(** * Penko Tune: audio graph, equalizer and visualizer pipeline

    A shallow embedding of the signal-processing core of the player:
    - [types.ts]: [VisualizerMode], [EQBand], the [karaokeMode] flag;
    - [components/Visualizer.tsx]: the smoothing buffer, the eight render
      modes and the animation-frame loop;
    - [App.tsx]: [initAudioContext], [toggleKaraokeMode], [handleEQChange],
      [resetEQ] and the preset loader; the track navigation
      ([getNextTrack], [getPrevTrack], [playNext], [playPrev],
      [removeTrack]); the playlists; the chapter markers; the volume, mute,
      shuffle and repeat handlers; the sleep timer's display;
      [extractVideoId];
    - [components/Equalizer.tsx]: the range input of a band, the user
      presets the panel holds;
    - [components/PlayerControls.tsx]: the click on the seek bar;
    - [utils/persistence.ts]: [getBuiltInPresets].

    Numbers.  A JavaScript number is modelled as an exact rational, or [NaN]
    for a value that is not a finite number (reading past the end of an
    array, dividing by zero).  Rounding of IEEE doubles is not modelled:
    arithmetic is exact. *)

From Stdlib Require Import QArith Qround Qabs Qpower Qminmax Lia Lqa ZArith List String
  Ascii DecimalString Sorted.
From Stdlib.Strings Require Import Byte.
From stdpp Require Import base list strings gmap.

Open Scope Q_scope.

(* ================================================================== *)
(** * JavaScript numbers and typed arrays *)
(* ================================================================== *)

Module JS.

(** [Some q] is the finite number [q]; [None] is [NaN] (also standing for
    every other non-finite value). *)
Definition num : Type := option Q.

Definition fin (q : Q) : num := Some q.
Definition NaN : num := None.

Definition lift2 (f : Q -> Q -> Q) (a b : num) : num :=
  match a, b with
  | Some x, Some y => Some (f x y)
  | _, _ => None
  end.

Definition add : num -> num -> num := lift2 Qplus.
Definition sub : num -> num -> num := lift2 Qminus.
Definition mul : num -> num -> num := lift2 Qmult.

(** Division by zero does not give a finite number. *)
Definition div (a b : num) : num :=
  match a, b with
  | Some x, Some y => if Qeq_bool y 0 then None else Some (x / y)
  | _, _ => None
  end.

(** [Math.max(a, b)]. *)
Definition max : num -> num -> num :=
  lift2 (fun x y => if Qle_bool x y then y else x).

(** [a || 0] on a number: [NaN], [undefined] and [0] all give [0]. *)
Definition or0 (a : num) : num :=
  match a with Some x => Some x | None => Some 0 end.

(** [a[i]] on an array of numbers: [undefined] out of range, which every
    arithmetic operation turns into [NaN]. *)
Definition get (a : list num) (i : Z) : num :=
  if (i <? 0)%Z then None
  else match a !! Z.to_nat i with
       | Some v => v
       | None => None
       end.

(** [a[i] = v] on a typed array: nothing happens out of range. *)
Definition set (a : list num) (i : Z) (v : num) : list num :=
  if (i <? 0)%Z then a else <[Z.to_nat i := v]> a.

(** [new Float32Array(n).fill(0)]. *)
Definition zeros (n : nat) : list num := replicate n (Some 0).

(** [Math.floor] of an exact index expression. *)
Definition floor (q : Q) : Z := Qfloor q.

(** [x % y] on finite numbers, [y] not zero: the remainder of the
    division truncated towards zero. *)
Definition trunc (q : Q) : Z :=
  if Qle_bool 0 q then Qfloor q else Qceiling q.
Definition fmod (x y : Q) : Q := x - y * inject_Z (trunc (x / y)).

(** [i % n] on integers used as an array index: [NaN] when [n] is [0],
    and [a[NaN]] is [undefined]. *)
Definition get_rem (a : list num) (i n : Z) : num :=
  if (n =? 0)%Z then None else get a (Z.rem i n).

(** [i] is an index into an array of [n] elements. *)
Definition inside (n : Z) (i : Z) : bool := (0 <=? i)%Z && (i <? n)%Z.

(** Equality of numbers up to the value of the rational. *)
Definition eq (a b : num) : Prop :=
  match a, b with
  | Some x, Some y => x == y
  | None, None => True
  | _, _ => False
  end.

(** A finite number in the closed range [lo, hi]. *)
Definition within (lo hi : Q) (a : num) : Prop :=
  match a with
  | Some x => lo <= x <= hi
  | None => False
  end.

Definition finite (a : num) : Prop :=
  match a with Some _ => True | None => False end.

End JS.

Declare Scope num_scope.
Delimit Scope num_scope with J.
Bind Scope num_scope with JS.num.
Coercion JS.fin : Q >-> JS.num.
Infix "+" := JS.add : num_scope.
Infix "-" := JS.sub : num_scope.
Infix "*" := JS.mul : num_scope.
Infix "/" := JS.div : num_scope.

(* ================================================================== *)
(** * types.ts *)
(* ================================================================== *)

Inductive VisualizerMode : Type :=
| BARS | WAVE | CIRCLE | SPIRAL | PARTICLES | SPECTRUM | RINGS | DNA.

Definition VisualizerMode_eqb (a b : VisualizerMode) : bool :=
  match a, b with
  | BARS, BARS | WAVE, WAVE | CIRCLE, CIRCLE | SPIRAL, SPIRAL
  | PARTICLES, PARTICLES | SPECTRUM, SPECTRUM | RINGS, RINGS | DNA, DNA => true
  | _, _ => false
  end.

(** [EQBand]: the optional [node] field is never set by the code. *)
Record EQBand : Type := mkEQBand { frequency : Q; gain : Q }.

(* ================================================================== *)
(** * components/Visualizer.tsx: smoothing *)
(* ================================================================== *)

Module Smoothing.

(** [const fftSize = 1024; analyser.fftSize = fftSize;
     const bufferLength = analyser.frequencyBinCount;] *)
Definition fftSize : nat := 1024.
Definition frequencyBinCount (fft : nat) : nat := Nat.div fft 2.
Definition bufferLength : nat := frequencyBinCount fftSize.

(** [dataArray[i]] on the [Uint8Array] snapshot. *)
Definition byte_get (dataArray : list byte) (i : Z) : JS.num :=
  if (i <? 0)%Z then None
  else match dataArray !! Z.to_nat i with
       | Some b => Some (inject_Z (Z.of_N (Byte.to_N b)))
       | None => None
       end.

(** [if (prevDataRef.current.length !== bufferLength)
       prevDataRef.current = new Float32Array(bufferLength).fill(0);] *)
Definition initSmoothing (prev : list JS.num) (n : nat) : list JS.num :=
  if Nat.eqb (length prev) n then prev else JS.zeros n.

(** [let smoothingFactor = 0.3;
     if (mode === SPIRAL) smoothingFactor = 0.8;
     if (mode === WAVE) smoothingFactor = 0.5;] *)
Definition smoothingFactor (mode : VisualizerMode) : Q :=
  let f := 0.3 in
  let f := if VisualizerMode_eqb mode SPIRAL then 0.8 else f in
  let f := if VisualizerMode_eqb mode WAVE then 0.5 else f in
  f.

(** One iteration of the smoothing loop, on the pair
    [(prevDataRef.current, smoothData)]:
    [const target = isPlaying ? dataArray[i] : 0;
     prevDataRef.current[i] += (target - prevDataRef.current[i]) * smoothingFactor;
     smoothData[i] = prevDataRef.current[i];] *)
Definition smoothAt (isPlaying : bool) (alpha : Q) (dataArray : list byte)
    (st : list JS.num * list JS.num) (i : Z) : list JS.num * list JS.num :=
  let '(prev, smoothData) := st in
  let target := if isPlaying then byte_get dataArray i else 0%J in
  let prev' :=
    JS.set prev i (JS.get prev i + (target - JS.get prev i) * alpha)%J in
  (prev', JS.set smoothData i (JS.get prev' i)).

────────────────

Going through the material, how many lines contain the word "prevDataRef"? Please give only the number.

5